**What needs to be done:**
Report every line from the material that contains the word "Scope".
Segment Open
(** * Real-time news backend: ingestion, deduplication, persistence, fanout

    A shallow embedding of
      - src/services/newsService.js   (class NewsService),
      - src/services/newsScheduler.js (class NewsScheduler),
      - src/websocket/socketHandler.js (broadcastNews),
      - src/config/redis.js           (getRedisClient),
      - src/models/News.js            (the Mongoose schema),
    and the properties of the pipeline proved about it.

    Conventions.  A JavaScript string is a [string]; one [ascii] stands for
    one code unit, so [String.length] is JavaScript's [.length].  A property
    that may be [undefined] is an [option].  A function that may throw
    returns a [result]; a function that also reads or writes the process'
    mutable state (the Mongo collection, the Redis client, the socket
    server) lives in the monad [M]. *)

From Stdlib Require Import Ascii String QArith.
From stdpp Require Import base option list strings gmap sorting.

Local Open Scope string_scope.
Local Open Scope list_scope.

(** ** Exceptions and fallible computations *)

Inductive Exn :=
  | TypeError            (* property access on undefined *)
  | ValidationError      (* Mongoose schema validation on save *)
  | DuplicateKeyError    (* unique index violated (E11000) *)
  | ClientClosedError    (* command sent on a Redis client that is not open *)
  | TransportError.      (* socket.io emit failed *)

Inductive result (A : Type) :=
  | Ok (a : A)
  | Throw (e : Exn).
Arguments Ok {A} a.
Arguments Throw {A} e.
Lemma expiry_fields (st st' : State) (tk : TickTimer) (lv : Level) :
  tickTimer st = Some tk -> nth_error LEVELS (tk_idx tk) = Some lv ->
  remaining lv (tk_startAt tk) (now st) = 0 ->
  step st TickFire = Some st' ->
  phase st' = resolvedPhase lv (tk_score tk) (tk_idx tk) /\
  score st' = score st /\ levelIndex st' = levelIndex st.
Proof.
  intros Htk Hlv Hrem. cbn [step]. rewrite Htk.
  destruct (fires (tk_due tk) st); [|discriminate]. some_inv.
  unfold tick. rewrite Hlv. cbn [now setTickTimer].
  unfold remaining in Hrem.
  pose proof (ceil_div_spec (durationMs lv - (now st - tk_startAt tk))) as Hc.
  destruct (_ <=? 0) eqn:Hle; [|apply Z.leb_gt in Hle; lia].
  match goal with |- context [endLevel ?a ?b ?c] =>
    destruct (endLevel_ok c a b lv Hlv)
      as (s & -> & Hph & _ & _ & _ & _ & Hsc & _ & Hli & _) end.
  cbn [settle]. rewrite Hph, Hsc, Hli. repeat split; reflexivity.
Qed.

Lemma proposal_step (st st' : State) (e : Event) :
  Inv st -> phase st = proposal -> step st e = Some st' ->
  phase st' = proposal /\ levelIndex st' = levelIndex st.
Proof.
  intros I Hph.
  destruct (inv_idle st I) as [Htk Hsp]; [congruence|].
  destruct e; cbn [step]; rewrite ?Htk, ?Hsp, ?Hph; try discriminate.
  - destruct (0 <=? dt); [|discriminate]. some_inv. cbn. auto.
  - destruct (graceTimers st) as [|d rest]; [discriminate|].
    destruct (fires d st); [|discriminate]. some_inv. cbn. auto.
  - destruct (find (has_id i) (hearts st)); [|discriminate].
    destruct (_ <=? _); [|discriminate]. some_inv. cbn. auto.
  - some_inv. unfold onTapHeart. destruct (find (has_id i) (hearts st)); cbn; auto.
  - unfold offered. rewrite Hph. discriminate.
  - unfold offered. rewrite Hph. discriminate.
  - unfold offered. rewrite Hph. discriminate.
  - some_inv. auto.
Qed.

(** X3: in every reachable state the live hearts are listed in the order
    they were spawned, with strictly increasing creation times not after
    now, so their ids are pairwise distinct and a tap on a live heart
    removes exactly one heart, as does the completion of a fall, which
    leaves the score alone. *)
Theorem hearts_are_in_spawn_order (st : State) :
  reachable st ->
  StronglySorted Z.lt (map born (hearts st)) /\
  NoDup (map id (hearts st)) /\
  (forall h, In h (hearts st) -> born h <= now st) /\
  (forall i, existsb (has_id i) (hearts st) = true ->
     S (List.length (hearts (onTapHeart i st))) = List.length (hearts st)) /\
  (forall i st', step st (FallDone i) = Some st' ->
     S (List.length (hearts st')) = List.length (hearts st) /\
     score st' = score st).
Proof.
  intros Hr. pose proof (reachable_Bounds st Hr) as B.
  apply reachable_Inv in Hr. pose proof (b_sorted st B) as Hs.
  split; [exact Hs|]. split; [apply sorted_NoDup, Hs|]. split; [|split].
  - intros h Hin. apply (inv_ids st Hr h Hin).
  - intros i Hex. apply find_existsb in Hex. destruct Hex as [h Hh].
    unfold onTapHeart. rewrite Hh. cbn. apply (without_one i _ h Hs Hh).
  - intros i st'. cbn [step].
    destruct (find (has_id i) (hearts st)) as [h|] eqn:Hh; [|discriminate].
    destruct (_ <=? _); [|discriminate]. some_inv. cbn.
    split; [apply (without_one i _ h Hs Hh) | reflexivity].
Qed.

(** X4: from the start of a level on, whatever is delivered, the score is
    never negative and never more than the number of hearts spawned since. *)
Theorem score_is_bounded_by_spawns
    (st st1 st' : State) (idx : nat) (es : list Event) :
  startLevel idx st = Returned st1 -> run st1 es = Some st' ->
  0 <= score st' <= Z.of_nat (List.length (filter isSpawnFire es)).
Proof.
  intros Hs Hrun.
  assert (score st1 = 0 /\ hearts st1 = []) as [Hsc Hhs].
  { unfold startLevel in Hs. destruct (nth_error LEVELS idx); [|discriminate].
    injection Hs as <-. split; reflexivity. }
  destruct (budget_run es st1 st' ltac:(lia) Hrun) as [H0 Hb].
  rewrite Hsc, Hhs in Hb. cbn in Hb. lia.
Qed.

(** X5: in every reachable state the remaining time shown is between 0 and
    the full duration of the level at [levelIndex], in seconds. *)
Theorem time_left_is_within_the_level (st : State) :
  reachable st ->
  exists lv, current st = Some lv /\
    0 <= timeLeft st <= ceil_div (durationMs lv) 1000 /\
    1000 * timeLeft st <= durationMs lv.
Proof.
  intros Hr. destruct (b_time st (reachable_Bounds st Hr)) as (lv & Hcur & Hb).
  exists lv. split; [exact Hcur|]. split; [exact Hb|].
  destruct (LEVELS_facts _ lv Hcur) as (_ & _ & _ & Hsec). lia.
Qed.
Segment Closed
**Task answer:**
Local Open Scope string_scope.
Local Open Scope list_scope.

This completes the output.